Problem details: Lines to return, exactly: from the line with "(** [g->len = len;" to the line with "Definition set_snd_wnd (v" in the entries below, both included.

Records for this task:
(* ===== verification/TcpIn.v ===== *)
(** TCP input: [tcp_receive], the options, the SACK ranges and the receive window, from
    [core/tcp_in.c], [core/tcp.c] and [core/tcp_out.c].

    A segment on a queue is its header's numbers and flags and the bytes that its pbufs
    carry; [pbuf_realloc], the loop around [pbuf_remove_header] and [pbuf_cat] do to these
    bytes what [PbufClaims] shows them to do.  [TCP_QUEUE_OOSEQ], window scaling and
    SACKs are on, timestamps and the limits of the out-of-sequence queue off; the hints that
    [tcp_receive] gives to neighbour discovery for IPv6 are left out. *)
From S2P Require Import Prelude Bits Def Pbuf.

(** ** Constants *)
Definition TCP_FIN : Z := 0x01.
Definition TCP_SYN : Z := 0x02.
Definition TCP_RST : Z := 0x04.
Definition TCP_PSH : Z := 0x08.
Definition TCP_ACK : Z := 0x10.
Definition TF_ACK_DELAY : Z := 0x01.
Definition TF_ACK_NOW : Z := 0x02.
Definition TF_INFR : Z := 0x04.
Definition TF_CLOSEPEND : Z := 0x08.
Definition TF_RXCLOSED : Z := 0x10.
Definition TF_FIN : Z := 0x20.
Definition TF_NODELAY : Z := 0x40.
Definition TF_NAGLEMEMERR : Z := 0x80.
Definition TF_WND_SCALE : Z := 0x0100.
Definition TF_BACKLOGPEND : Z := 0x0200.
Definition TF_RTO : Z := 0x0800.
Definition TF_SACK : Z := 0x1000.
Definition TF_RESET : Z := 0x08.
Definition TF_CLOSED : Z := 0x10.
Definition TF_GOT_FIN : Z := 0x20.
Definition CLOSED : Z := 0.
Definition LISTEN : Z := 1.
Definition SYN_SENT : Z := 2.
Definition SYN_RCVD : Z := 3.
Definition ESTABLISHED : Z := 4.
Definition FIN_WAIT_1 : Z := 5.
Definition FIN_WAIT_2 : Z := 6.
Definition CLOSE_WAIT : Z := 7.
Definition CLOSING : Z := 8.
Definition LAST_ACK : Z := 9.
Definition TIME_WAIT : Z := 10.
Definition TCP_WND : Z := 0xffff0.
Definition TCP_MSS : Z := 1460.
Definition TCP_RCV_SCALE : Z := 4.
Definition LWIP_TCP_MAX_SACK_NUM : nat := 4.
Definition TCP_MAX_OPTION_BYTES : Z := 40.
Definition TCP_WND_UPDATE_THRESHOLD : Z := Z.min (TCP_WND / 4) (TCP_MSS * 4).

(** ** Sequence numbers *)
Definition TCP_SEQ_LT (a b : Z) : bool := s32 (u32 a - u32 b) <? 0.
Definition TCP_SEQ_LEQ (a b : Z) : bool := s32 (u32 a - u32 b) <=? 0.
Definition TCP_SEQ_GT (a b : Z) : bool := 0 <? s32 (u32 a - u32 b).
Definition TCP_SEQ_GEQ (a b : Z) : bool := 0 <=? s32 (u32 a - u32 b).
Definition TCP_SEQ_BETWEEN (a b c : Z) : bool := TCP_SEQ_GEQ a b && TCP_SEQ_LEQ a c.

(** ** Segments and PCBs *)

(** [struct tcp_seg]; [sg_flags] are the flags of its header and [sg_opts] its own,
    [sg_clen] is the number of its pbufs, [sg_busy] whether somebody else holds a reference
    to the first one (the last three matter for segments to be sent only). *)
Record tcp_seg := TcpSeg { sg_seqno : Z; sg_len : Z; sg_flags : Z; sg_data : list Z; sg_opts : Z; sg_clen : Z; sg_busy : bool }.

Definition TCP_TCPLEN (g : tcp_seg) : Z := sg_len g + (if sg_flags g .& (TCP_FIN .| TCP_SYN) =? 0 then 0 else 1).

Definition has_fin (g : tcp_seg) : bool := negb (sg_flags g .& TCP_FIN =? 0).

Definition has_syn (g : tcp_seg) : bool := negb (sg_flags g .& TCP_SYN =? 0).

Definition set_fin (g : tcp_seg) : tcp_seg := TcpSeg (sg_seqno g) (sg_len g) (sg_flags g .| TCP_FIN) (sg_data g) (sg_opts g) (sg_clen g) (sg_busy g).

Definition clear_fin (g : tcp_seg) : tcp_seg := TcpSeg (sg_seqno g) (sg_len g) (sg_flags g .& Z.lnot TCP_FIN) (sg_data g) (sg_opts g) (sg_clen g) (sg_busy g).

(** [g->len = len; pbuf_realloc(g->p, g->len)]. *)
Definition seg_realloc (len : Z) (g : tcp_seg) : tcp_seg := TcpSeg (sg_seqno g) len (sg_flags g) (ztake len (sg_data g)) (sg_opts g) (sg_clen g) (sg_busy g).

(** The sender's part of the PCB. *)
Record tcp_snd := TcpSnd {
  snd_nxt : Z;
  snd_lbb : Z;
  lastack : Z;
  snd_wnd : Z;
  snd_wnd_max : Z;
  snd_wl1 : Z;
  snd_wl2 : Z;
  snd_buf : Z;
  snd_queuelen : Z;
  unsent_oversize : Z;
  unsent : list tcp_seg;
  unacked : list tcp_seg;
  cwnd : Z;
  ssthresh : Z;
  bytes_acked : Z;
  dupacks : Z;
  nrtx : Z;
  rtime : Z;
  rttest : Z;
  rtseq : Z;
  sa : Z;
  sv : Z;
  rto : Z;
  rto_end : Z;
  polltmr : Z;
  persist_cnt : Z;
  persist_backoff : Z;
  persist_probe : Z;
}.

Definition set_snd_nxt (v : Z) (s : tcp_snd) : tcp_snd :=
  TcpSnd v (snd_lbb s) (lastack s) (snd_wnd s) (snd_wnd_max s) (snd_wl1 s) (snd_wl2 s) (snd_buf s) (snd_queuelen s) (unsent_oversize s) (unsent s) (unacked s) (cwnd s) (ssthresh s) (bytes_acked s) (dupacks s) (nrtx s) (rtime s) (rttest s) (rtseq s) (sa s) (sv s) (rto s) (rto_end s) (polltmr s) (persist_cnt s) (persist_backoff s) (persist_probe s).

Definition set_snd_lbb (v : Z) (s : tcp_snd) : tcp_snd :=
  TcpSnd (snd_nxt s) v (lastack s) (snd_wnd s) (snd_wnd_max s) (snd_wl1 s) (snd_wl2 s) (snd_buf s) (snd_queuelen s) (unsent_oversize s) (unsent s) (unacked s) (cwnd s) (ssthresh s) (bytes_acked s) (dupacks s) (nrtx s) (rtime s) (rttest s) (rtseq s) (sa s) (sv s) (rto s) (rto_end s) (polltmr s) (persist_cnt s) (persist_backoff s) (persist_probe s).

Definition set_lastack (v : Z) (s : tcp_snd) : tcp_snd :=
  TcpSnd (snd_nxt s) (snd_lbb s) v (snd_wnd s) (snd_wnd_max s) (snd_wl1 s) (snd_wl2 s) (snd_buf s) (snd_queuelen s) (unsent_oversize s) (unsent s) (unacked s) (cwnd s) (ssthresh s) (bytes_acked s) (dupacks s) (nrtx s) (rtime s) (rttest s) (rtseq s) (sa s) (sv s) (rto s) (rto_end s) (polltmr s) (persist_cnt s) (persist_backoff s) (persist_probe s).

Definition set_snd_wnd (v : Z) (s : tcp_snd) : tcp_snd :=
  TcpSnd (snd_nxt s) (snd_lbb s) (lastack s) v (snd_wnd_max s) (snd_wl1 s) (snd_wl2 s) (snd_buf s) (snd_queuelen s) (unsent_oversize s) (unsent s) (unacked s) (cwnd s) (ssthresh s) (bytes_acked s) (dupacks s) (nrtx s) (rtime s) (rttest s) (rtseq s) (sa s) (sv s) (rto s) (rto_end s) (polltmr s) (persist_cnt s) (persist_backoff s) (persist_probe s).

Definition set_snd_wnd_max (v : Z) (s : tcp_snd) : tcp_snd :=
  TcpSnd (snd_nxt s) (snd_lbb s) (lastack s) (snd_wnd s) v (snd_wl1 s) (snd_wl2 s) (snd_buf s) (snd_queuelen s) (unsent_oversize s) (unsent s) (unacked s) (cwnd s) (ssthresh s) (bytes_acked s) (dupacks s) (nrtx s) (rtime s) (rttest s) (rtseq s) (sa s) (sv s) (rto s) (rto_end s) (polltmr s) (persist_cnt s) (persist_backoff s) (persist_probe s).

Definition set_snd_wl1 (v : Z) (s : tcp_snd) : tcp_snd :=
  TcpSnd (snd_nxt s) (snd_lbb s) (lastack s) (snd_wnd s) (snd_wnd_max s) v (snd_wl2 s) (snd_buf s) (snd_queuelen s) (unsent_oversize s) (unsent s) (unacked s) (cwnd s) (ssthresh s) (bytes_acked s) (dupacks s) (nrtx s) (rtime s) (rttest s) (rtseq s) (sa s) (sv s) (rto s) (rto_end s) (polltmr s) (persist_cnt s) (persist_backoff s) (persist_probe s).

Output of the task:
(** [g->len = len; pbuf_realloc(g->p, g->len)]. *)
Definition seg_realloc (len : Z) (g : tcp_seg) : tcp_seg := TcpSeg (sg_seqno g) len (sg_flags g) (ztake len (sg_data g)) (sg_opts g) (sg_clen g) (sg_busy g).

(** The sender's part of the PCB. *)
Record tcp_snd := TcpSnd {
  snd_nxt : Z;
  snd_lbb : Z;
  lastack : Z;
  snd_wnd : Z;
  snd_wnd_max : Z;
  snd_wl1 : Z;
  snd_wl2 : Z;
  snd_buf : Z;
  snd_queuelen : Z;
  unsent_oversize : Z;
  unsent : list tcp_seg;
  unacked : list tcp_seg;
  cwnd : Z;
  ssthresh : Z;
  bytes_acked : Z;
  dupacks : Z;
  nrtx : Z;
  rtime : Z;
  rttest : Z;
  rtseq : Z;
  sa : Z;
  sv : Z;
  rto : Z;
  rto_end : Z;
  polltmr : Z;
  persist_cnt : Z;
  persist_backoff : Z;
  persist_probe : Z;
}.

Definition set_snd_nxt (v : Z) (s : tcp_snd) : tcp_snd :=
  TcpSnd v (snd_lbb s) (lastack s) (snd_wnd s) (snd_wnd_max s) (snd_wl1 s) (snd_wl2 s) (snd_buf s) (snd_queuelen s) (unsent_oversize s) (unsent s) (unacked s) (cwnd s) (ssthresh s) (bytes_acked s) (dupacks s) (nrtx s) (rtime s) (rttest s) (rtseq s) (sa s) (sv s) (rto s) (rto_end s) (polltmr s) (persist_cnt s) (persist_backoff s) (persist_probe s).

Definition set_snd_lbb (v : Z) (s : tcp_snd) : tcp_snd :=
  TcpSnd (snd_nxt s) v (lastack s) (snd_wnd s) (snd_wnd_max s) (snd_wl1 s) (snd_wl2 s) (snd_buf s) (snd_queuelen s) (unsent_oversize s) (unsent s) (unacked s) (cwnd s) (ssthresh s) (bytes_acked s) (dupacks s) (nrtx s) (rtime s) (rttest s) (rtseq s) (sa s) (sv s) (rto s) (rto_end s) (polltmr s) (persist_cnt s) (persist_backoff s) (persist_probe s).

Definition set_lastack (v : Z) (s : tcp_snd) : tcp_snd :=
  TcpSnd (snd_nxt s) (snd_lbb s) v (snd_wnd s) (snd_wnd_max s) (snd_wl1 s) (snd_wl2 s) (snd_buf s) (snd_queuelen s) (unsent_oversize s) (unsent s) (unacked s) (cwnd s) (ssthresh s) (bytes_acked s) (dupacks s) (nrtx s) (rtime s) (rttest s) (rtseq s) (sa s) (sv s) (rto s) (rto_end s) (polltmr s) (persist_cnt s) (persist_backoff s) (persist_probe s).

Definition set_snd_wnd (v : Z) (s : tcp_snd) : tcp_snd :=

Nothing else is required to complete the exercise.